Car production in Brazil is at risk of suffering stoppages by April, if supply constraints affecting Chinese auto parts providers do not improve amid the outbreak of the novel coronavirus (2019-nCoV), according to Brazilian national car association Anfavea.

The association highlighted that car manufacturers currently have enough parts to maintain output during March.

“A [significant portion] of our imports come from Asia, especially China,” Anfavea president Luiz Carlos Moraes said on Friday March 6.

But he emphasized that, at the moment, there has been no interruption in car output. “There is a risk, but so far it is under control,” he said.

If there are interruptions in output, the association remains confident the automakers will be able to make up for lost production in future months and meet the forecast to produce 3.16 million vehicles in 2020. If achieved, the figure would represent an increase of 7.30% from 2019’s 2.94 million units.

Brazilian steel producers imposed an increase of around 5% in annual pricing contracts with automakers earlier this year.

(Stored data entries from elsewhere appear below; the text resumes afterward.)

(** A chain of parents ends in the only node without parent. *)
Lemma ancestry_reaches_root h i (l : list nat) (root : nat) :
  (forall j n, h !! j = Some n -> parent n = None -> j = root) ->
  ancestry h i l -> root ∈ l.
Proof.
  intros Hroot. induction 1 as [i n Hn Hp | i n p l Hn Hp Hl IH].
  - rewrite (Hroot i n Hn Hp). by left.
  - by right.
Qed.

Lemma descend_stops
    (select : heap Action -> MCTSNode Action -> Z -> result (nat * Action))
    (fuel : nat) h node n (s : State) (identity : Z) :
  h !! node = Some n ->
  is_ended board s = true \/ untried_actions n <> [] ->
  descend_with board select fuel h node s identity = Ok (node, s).
Proof.
  intros Hn Hstop. destruct fuel; simpl; rewrite (deref_some _ _ _ Hn);
    cbn [mbind result_bind];
    (destruct Hstop as [-> | Hun];
     [done | rewrite (bool_decide_eq_true_2 _ Hun), orb_true_r; done]).
Qed.
End Progress.

Section BackpropProgress.
Context {State Action : Type} `{EqDecision Action}.
Variable board : Board State Action.
Implicit Types (h : heap Action) (sts : list State) (n : MCTSNode Action).

(** With fuel for the arena, backpropagation in a tree against the
    board returns; the tree stays against the board, its parent links
    stay, and the root has one more visit. *)
Lemma backpropagate_progress (fuel : nat) h sts (root node : nat) (w : R) :
  tree_inv board h sts ->
  (forall i n, h !! i = Some n -> parent n = None -> i = root) ->
  (node < length h)%nat -> (length h <= fuel)%nat ->
  exists h',
    backpropagate fuel h (Some node) w = Ok h'
    /\ tree_inv board h' sts
    /\ (forall i n, h' !! i = Some n -> parent n = None -> i = root)
    /\ length h' = length h
    /\ (forall n, h !! root = Some n -> h' !! root = Some (credit w n)).
Proof.
  intros Hinv Hroot Hnode Hfuel.
  destruct (ancestry_exists board h sts Hinv node Hnode) as (l & Hl & Hlen).
  destruct (backpropagate_chain l h node w fuel Hl (ancestry_NoDup h node l Hl))
    as (h' & Hrun & Hlen' & Hall); [lia |].
  exists h'. split; [done |]. split; [by eapply tree_inv_credit |].
  split; [| split; [done |]].
  - intros i n' Hi Hp.
    assert (Hilt : (i < length h)%nat)
      by (rewrite <- Hlen'; by eapply lookup_lt_Some).
    destruct (lookup_lt_is_Some_2 h i Hilt) as [n Hn].
    rewrite (Hall i n Hn) in Hi. injection Hi as <-.
    apply (Hroot i n Hn). by destruct (decide (i ∈ l)).
  - intros n Hn. rewrite (Hall root n Hn).
    by rewrite decide_True by (by eapply ancestry_reaches_root).
Qed.
End BackpropProgress.

Section IterationProgress.
Context {State Action : Type} `{EqDecision Action}.
Variable board : Board State Action.
Variable select : heap Action -> MCTSNode Action -> Z -> result (nat * Action).
Variable score : Z -> MCTSNode Action -> MCTSNode Action -> result float.
Variable rollout : State -> rng -> result (State * rng).
Variable outcome : State -> Z -> result R.
Variable P : State -> Prop.
Variables (fuel : nat) (identity : Z).

Hypothesis select_in : forall h n identity c a,
  select h n identity = Ok (c, a) ->
  exists a0 cn, (a0, c) ∈ child_nodes n /\ h !! c = Some cn
                /\ parent_action cn = Some a.
Hypothesis select_best : forall h n identity,
  child_nodes n <> [] -> children_linked h n ->
  scorable h (score identity n) (child_nodes n) ->
  selects h (score identity n) n (select h n identity).
Hypothesis score_total : forall identity p c,
  visits c = O \/ (0 < visits p)%nat -> exists u, score identity p c = Ok u.
Hypothesis Hnodup : forall s, NoDup (legal_actions board s).
Hypothesis Hmoves : forall s,
  is_ended board s = false -> legal_actions board s <> [].
Hypothesis HP_step : forall s a,
  P s -> is_ended board s = false -> a ∈ legal_actions board s ->
  P (next_state board s a).
Hypothesis Hrollout : forall s r,
  P s -> exists s' r', rollout s r = Ok (s', r') /\ is_ended board s' = true.
Hypothesis Houtcome : forall s',
  is_ended board s' = true -> exists w, outcome s' identity = Ok w.

Implicit Types (h : heap Action) (sts : list State) (n : MCTSNode Action).

Lemma root_has_child_or_untried h sts root n (state : State) :
  tree_inv board h sts -> h !! root = Some n -> sts !! root = Some state ->
  is_ended board state = false ->
  untried_actions n = [] -> child_nodes n <> [].
Proof.
  intros [_ Hnodes] Hn Hs Hend Hun Hnil.
  destruct (Hnodes root n state Hn Hs) as (Hperm & _).
  rewrite Hnil, Hun in Hperm. simpl in Hperm.
  apply Permutation_nil_l in Hperm. by eapply Hmoves.
Qed.

Lemma iteration_progress h sts root n (state : State) (r : rng) :
  search_inv board P h sts root state ->
  h !! root = Some n ->
  is_ended board state = false ->
  (S (length h) <= fuel)%nat ->
  exists h' r' sts' n',
    iteration_with board (descend_with board select fuel) rollout outcome
      fuel h root state identity r = Ok (h', r')
    /\ search_inv board P h' (sts ++ sts') root state
    /\ (length h' <= S (length h))%nat
    /\ h' !! root = Some n' /\ visits n' = S (visits n)
    /\ child_nodes n' <> [].
Proof.
  intros (Hinv & HP & Hs & Hroot) Hn Hend Hfuel.
  pose proof Hinv as [Hlen Hnodes].
  destruct (descend_total board select score select_best score_total h sts
              identity Hinv Hmoves fuel root state n Hn Hs ltac:(lia))
    as (node & cs & Hrun & _).
  destruct (descend_sound board select select_in h sts identity Hinv fuel
              root state node cs Hs Hrun) as (Hcs & nd & Hnd & Hstop).
  assert (Hnode : (node < length h)%nat) by by eapply lookup_lt_Some.
  assert (HPcs : P cs) by (by eapply Forall_lookup_1).
  assert (Hrootkids : node <> root \/ is_ended board cs = true ->
            child_nodes n <> []).
  { intros Hcase.
    eapply (root_has_child_or_untried h sts root n state); try done.
    destruct (decide (untried_actions n = [])) as [| Hun]; [done |].
    rewrite (descend_stops board select fuel h root n state identity Hn)
      in Hrun by (by right).
    injection Hrun as <- <-. destruct Hcase as [? | Hc]; [done |].
    by rewrite Hend in Hc. }
  unfold iteration_with, simulate. rewrite Hrun. cbn [mbind result_bind].
  destruct (is_ended board cs) eqn:Hcsend; cbn [negb mbind result_bind].
  - (* the game has ended at the node: no expansion *)
    destruct (Hrollout cs r HPcs) as (fs & r2 & -> & Hfs).
    cbn [mbind result_bind].
    destruct (Houtcome fs Hfs) as [w ->]. cbn [mbind result_bind].
    destruct (backpropagate_progress board fuel h sts root node w Hinv Hroot
                Hnode ltac:(lia)) as (h2 & -> & Hinv2 & Hroot2 & Hlen2 & Hcred).
    cbn [mbind result_bind].
    exists h2, r2, [], (credit w n). rewrite app_nil_r.
    split; [done |]. split; [done |]. split; [lia |].
    split; [by apply Hcred |]. split; [done |].
    apply Hrootkids. by right.
  - (* expansion *)
    destruct Hstop as [? | Hun]; [done |].
    destruct (expand_leaf_total board h node nd cs r Hnd)
      as (h1 & node1 & cs1 & r1 & Hex).
    rewrite Hex. cbn [mbind result_bind].
    destruct (tree_inv_expand board Hnodup h sts node cs r h1 node1 cs1 r1
                Hinv ltac:(by eexists) Hcs Hex) as (sts' & Hinv1 & Hnode1 & Hcs1).
    destruct (expand_leaf_cases board h node nd cs r h1 node1 cs1 r1 Hnd Hex)
      as [(_ & _ & _ & [? | ?]) | (_ & a & Ha & -> & -> & Hh1)];
      [congruence | done |].
    assert (Hlen1 : length h1 = S (length h)).
    { rewrite Hh1, length_app, length_insert. simpl. lia. }
    assert (Halegal : a ∈ legal_actions board cs).
    { destruct (Hnodes node nd cs Hnd Hcs) as (Hperm & _).
      rewrite <- Hperm. apply elem_of_app. by right. }
    assert (HP1 : Forall P (sts ++ sts')).
    { apply Forall_lookup. intros i x Hi.
      destruct (decide (i < length sts)%nat) as [Hlt | Hge].
      - rewrite lookup_app_l in Hi by done. by eapply Forall_lookup_1.
      - assert (i = length h).
        { apply lookup_lt_Some in Hi. destruct Hinv1 as [Hl1 _]. lia. }
        subst i. rewrite Hcs1 in Hi. injection Hi as <-. by apply HP_step. }
    assert (Hroot1 : forall i ni, h1 !! i = Some ni -> parent ni = None ->
              i = root).
    { intros i ni Hi Hp. rewrite Hh1 in Hi.
      destruct (decide (i < length h)%nat) as [Hlt | Hge].
      - rewrite lookup_app_l in Hi by (by rewrite length_insert).
        destruct (decide (i = node)) as [-> | Hne].
        + rewrite list_lookup_insert_eq in Hi by done. injection Hi as <-.
          by apply (Hroot node nd).
        + rewrite list_lookup_insert_ne in Hi by done. by apply (Hroot i ni).
      - assert (i = length h).
        { apply lookup_lt_Some in Hi.
          rewrite length_app, length_insert in Hi. simpl in Hi. lia. }
        subst i. rewrite lookup_app_r in Hi by (by rewrite length_insert).
        rewrite length_insert, Nat.sub_diag in Hi. by injection Hi as <-. }
    assert (Hrootlt : (root < length h)%nat) by by eapply lookup_lt_Some.
    assert (Hn1 : exists n1, h1 !! root = Some n1 /\ visits n1 = visits n
                             /\ child_nodes n1 <> []).
    { rewrite Hh1. rewrite lookup_app_l by (by rewrite length_insert).
      destruct (decide (root = node)) as [-> | Hne].
      - rewrite list_lookup_insert_eq by done. eexists. split; [done |].
        rewrite Hnd in Hn. injection Hn as <-. split; [done |].
        simpl. intros Hnil.
        pose proof (dict_set_elem a (length h) (child_nodes nd)) as Hin.
        rewrite Hnil in Hin. by apply elem_of_nil in Hin.
      - rewrite list_lookup_insert_ne by done. exists n.
        split; [done |]. split; [done |]. apply Hrootkids. by left. }
    destruct Hn1 as (n1 & Hn1 & Hv1 & Hkids1).
    destruct (Hrollout (next_state board cs a) r1 (HP_step cs a HPcs Hcsend Halegal))
      as (fs & r2 & -> & Hfs).
    cbn [mbind result_bind].
    destruct (Houtcome fs Hfs) as [w ->]. cbn [mbind result_bind].
    destruct (backpropagate_progress board fuel h1 (sts ++ sts') root
                (length h) w Hinv1 Hroot1 ltac:(lia) ltac:(lia))
      as (h2 & -> & Hinv2 & Hroot2 & Hlen2 & Hcred).
    cbn [mbind result_bind].
    exists h2, r2, sts', (credit w n1).
    split; [done |]. split.
    { split; [done |]. split; [done |]. split; [| done].
      by apply lookup_app_l_Some. }
    split; [lia |]. split; [by apply Hcred |]. split; [simpl; lia | done].
Qed.
End IterationProgress.

Section LoopProgress.
Context {State Action : Type}.
Variable board : Board State Action.
Variable P : State -> Prop.
Variable iteration : heap Action -> rng -> result (heap Action * rng).
Variables (fuel root : nat) (state : State).

Hypothesis Hiteration : forall h sts n r,
  search_inv board P h sts root state ->
  h !! root = Some n ->
  (S (length h) <= fuel)%nat ->
  exists h' r' sts' n',
    iteration h r = Ok (h', r')
    /\ search_inv board P h' (sts ++ sts') root state
    /\ (length h' <= S (length h))%nat
    /\ h' !! root = Some n' /\ visits n' = S (visits n)
    /\ child_nodes n' <> [].

Lemma loop_progress (num_nodes : nat) :
  forall h sts n r,
    search_inv board P h sts root state ->
    h !! root = Some n ->
    (length h + num_nodes <= fuel)%nat ->
    exists h' r' sts' n',
      loop_with iteration num_nodes h r = Ok (h', r')
      /\ search_inv board P h' (sts ++ sts') root state
      /\ (length h' <= length h + num_nodes)%nat
      /\ h' !! root = Some n' /\ visits n' = (visits n + num_nodes)%nat
      /\ ((0 < num_nodes)%nat -> child_nodes n' <> []).
Proof.
  induction num_nodes as [| k IH]; intros h sts n r Hinv Hn Hfuel.
  - exists h, r, [], n. rewrite app_nil_r.
    split; [done |]. split; [done |]. split; [lia |]. split; [done |].
    split; lia.
  - destruct (Hiteration h sts n r Hinv Hn ltac:(lia))
      as (h1 & r1 & sts1 & n1 & Hrun & Hinv1 & Hlen1 & Hn1 & Hv1 & Hk1).
    simpl. rewrite Hrun. cbn [mbind result_bind].
    destruct k as [| k].
    + exists h1, r1, sts1, n1. simpl.
      split; [done |]. split; [done |]. split; [lia |]. split; [done |].
      split; [lia | done].
    + destruct (IH h1 (sts ++ sts1) n1 r1 Hinv1 Hn1 ltac:(lia))
        as (h2 & r2 & sts2 & n2 & Hrun2 & Hinv2 & Hlen2 & Hn2 & Hv2 & Hk2).
      exists h2, r2, (sts1 ++ sts2), n2. rewrite app_assoc.
      split; [done |]. split; [done |]. split; [lia |]. split; [done |].
      split; [lia |]. intros _. apply Hk2. lia.
Qed.
End LoopProgress.

Section ThinkProgress.
Context {State Action : Type} `{EqDecision Action}.
Variable board : Board State Action.
Variable rank : State -> nat.
Hypothesis Hnodup : forall s, NoDup (legal_actions board s).
Hypothesis Hmoves : forall s,
  is_ended board s = false -> legal_actions board s <> [].
Hypothesis Hrank : forall s a,
  is_ended board s = false -> a ∈ legal_actions board s ->
  (rank (next_state board s a) < rank s)%nat.
Hypothesis Hpoints : forall s s',
  is_ended board s' = true ->
  is_Some (points_for board s' (current_player board s)).

Lemma vanilla_iteration_with (fuel : nat) (h : heap Action) (root : nat)
    (state : State) (identity : Z) (r : rng) :
  Vanilla.think_iteration board fuel h root state identity r
  = iteration_with board (descend_with board Vanilla.select_child fuel)
      (Vanilla.rollout board fuel) (Vanilla.outcome board)
      fuel h root state identity r.
Proof.
  unfold Vanilla.think_iteration, iteration_with, simulate.
  by rewrite vanilla_traverse_descend.
Qed.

And steel producer CSN has plans to renegotiate the annual increase, since it has been applying consecutive price rises to distributors mostly because of the recent devaluation of the Brazilian Real.

Fastmarkets’ latest price assessment for steel hot-dipped galvanized coil, domestic, monthly, exw Brazil, was 3,110-3,140 Reais ($676-682) per tonne on February 14, up from 3,020-3,140 Reais per tonne on January 3.

Brazil produced a total 204,200 vehicles in February, down by 20.80% from the same month a year earlier, when output was at 257,900 units.

Vehicle sales to the domestic market amounted to 201,000 units, an increase of 1.20% from the 198,600 units sold in February 2019.

Exports in February came to 37,700 units, down by 7% from the 40,500 units exported in the same month in 2019.